[Saved data entries]
Definition createRouteRepositoryAdapter (captured : obj) : RouteRepository world := {|
  repo_findAll := mret (List.map snd captured);
  repo_findById id := mret (match obj_get id captured with
                            | Some r => if nullish r then None else Some r | None => None end);
  repo_save route := adapter_set captured (fun rs => obj_set (route_id route) route (obj_of_entries rs));
  repo_delete id := adapter_set captured (fun rs => obj_remove id (obj_of_entries rs));
  repo_saveAll rs := adapter_set captured (fun _ => obj_of_entries rs);
  repo_loadAll := mret captured
|}.

Definition useRoutesRepository (st : state) : RouteRepository world := createRouteRepositoryAdapter (routes st).

(** *** Steps

    The store's own actions, and the two writes of the hook's adapter.  A write starts from the
    map its hook captured when it rendered, so the renders are steps as well: they record what
    the hooks may still hold.  [saved] lists the routes that use cases gave to the adapter. *)
Record scene := Scene { at_work : world; captures : list obj; saved : list jsval }.

Inductive action (w w' : world) : Prop :=
  | S_add d now sfx o : addRoute d now sfx w = (o, w') -> action w w'
  | S_update id u now o : updateRoute id u now w = (o, w') -> action w w'
  | S_delete id o : deleteRoute id w = (o, w') -> action w w'
  | S_toggle id now o : toggleRouteStatus id now w = (o, w') -> action w w'
  | S_current id o : setCurrentRoute id w = (o, w') -> action w w'
  | S_load o : loadRoutes w = (o, w') -> action w w'
  | S_save o : saveRoutes w = (o, w') -> action w w'.
(** Two hazards of sharing the attempt.  The abort of the call that started it is the
    answer of every other caller waiting for it, whatever their own signals.  And a shutdown
    during an attempt returns at once: when the attempt succeeds after it, its client becomes
    active. *)
Theorem manager_hazards st n c g i h :
  conns st !! n = Some c -> c_result c = None -> c_signal c = Some g ->
  waiters st !! i = Some (Waiter n h None) ->
  (h <> Some g ->
   waiters (deliver i (finally n (abort g st))) !! i = Some (Waiter n h (Some (Throw aborted_error)))) /\
  (activeClient st = None ->
   shuttingDown (shutdown st) = false /\ closing (shutdown st) = closing st /\
   activeClient (onReady n (shutdown st)) = Some n).
Proof.
  intros Hn Hr Hg Hi. split.
  - intros Hne. apply (delivered i n h (abort g st) (settle (Throw aborted_error) true c)).
    + cbn. change (List.map ?f ?l) with (f <$> l). rewrite list_lookup_fmap, Hi. cbn. by rewrite decide_False.
    + cbn. change (List.map ?f ?l) with (f <$> l). rewrite list_lookup_fmap, Hn. cbn.
      rewrite decide_True by done. unfold conn_onAbort. by rewrite Hr.
    + done.
  - intros Ha. unfold shutdown. rewrite Ha. split_and!; [done|done|]. unfold onReady. cbn. by rewrite Hn, Hr.
Qed.

(** * The theorems at work *)

(** Two callers with signals 1 and 2 share the first attempt. *)
Definition shared_attempt : manager := run_events [EvGet (Some 1%nat); EvGet (Some 2%nat)].

Lemma rtc_run evs st : rtc manager_step st (fold_left (fun s ev => handle ev s) evs st).
Proof.
  revert st. induction evs as [|ev evs IH]; intros st; [apply rtc_refl|]. eapply rtc_l; [apply Manager_step|apply IH].
Qed.

Lemma manager_safe_witness :
  snd (getClient None (run_events [EvGet None; EvReady 0%nat])) = Settled (Return 0%nat) /\
  activeClient (run_events [EvGet None; EvReady 0%nat]) = Some 0%nat.
Proof.
  split; [reflexivity|].
  apply (proj1 (proj2 (proj2 (manager_safe (run_events [EvGet None; EvReady 0%nat]) (rtc_run _ _)))) None).
  reflexivity.
Defined.

Lemma waiter_answered_witness :
  let st := handle (EvReady 0) shared_attempt in
  waiters (deliver 1 (finally 0 st)) !! 1%nat = Some (Waiter 0 (Some 2%nat) (Some (Return 0%nat))) /\
  connectPromise (deliver 1 (finally 0 st)) = None.
Proof.
  apply (waiter_answered 1 0 (Some 2%nat) (handle (EvReady 0) shared_attempt)
           (Conn (Some 1%nat) (Some (Return 0%nat)) false false)); reflexivity.
Defined.

Lemma manager_hazards_witness :
  waiters (deliver 1 (finally 0 (abort 1 shared_attempt))) !! 1%nat =
    Some (Waiter 0 (Some 2%nat) (Some (Throw aborted_error))) /\
  activeClient (onReady 0 (shutdown shared_attempt)) = Some 0%nat.
Proof.
  destruct (manager_hazards shared_attempt 0 (Conn (Some 1%nat) None false false) 1 1 (Some 2%nat)
              eq_refl eq_refl eq_refl eq_refl) as [Ha Hs].
  split; [by apply Ha|]. by destruct (Hs eq_refl) as (_ & _ & Hs').
Defined.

▶ _BRIEF_
Look above for the line holding "repo_save route := adapter_set" and the line holding "the hooks may", then output exactly those two lines and every line between them, nothing more.

▶ _WRITTEN SOLUTION_
  repo_save route := adapter_set captured (fun rs => obj_set (route_id route) route (obj_of_entries rs));
  repo_delete id := adapter_set captured (fun rs => obj_remove id (obj_of_entries rs));
  repo_saveAll rs := adapter_set captured (fun _ => obj_of_entries rs);
  repo_loadAll := mret captured
|}.

Definition useRoutesRepository (st : state) : RouteRepository world := createRouteRepositoryAdapter (routes st).

(** *** Steps

    The store's own actions, and the two writes of the hook's adapter.  A write starts from the
    map its hook captured when it rendered, so the renders are steps as well: they record what
    the hooks may still hold.  [saved] lists the routes that use cases gave to the adapter. *)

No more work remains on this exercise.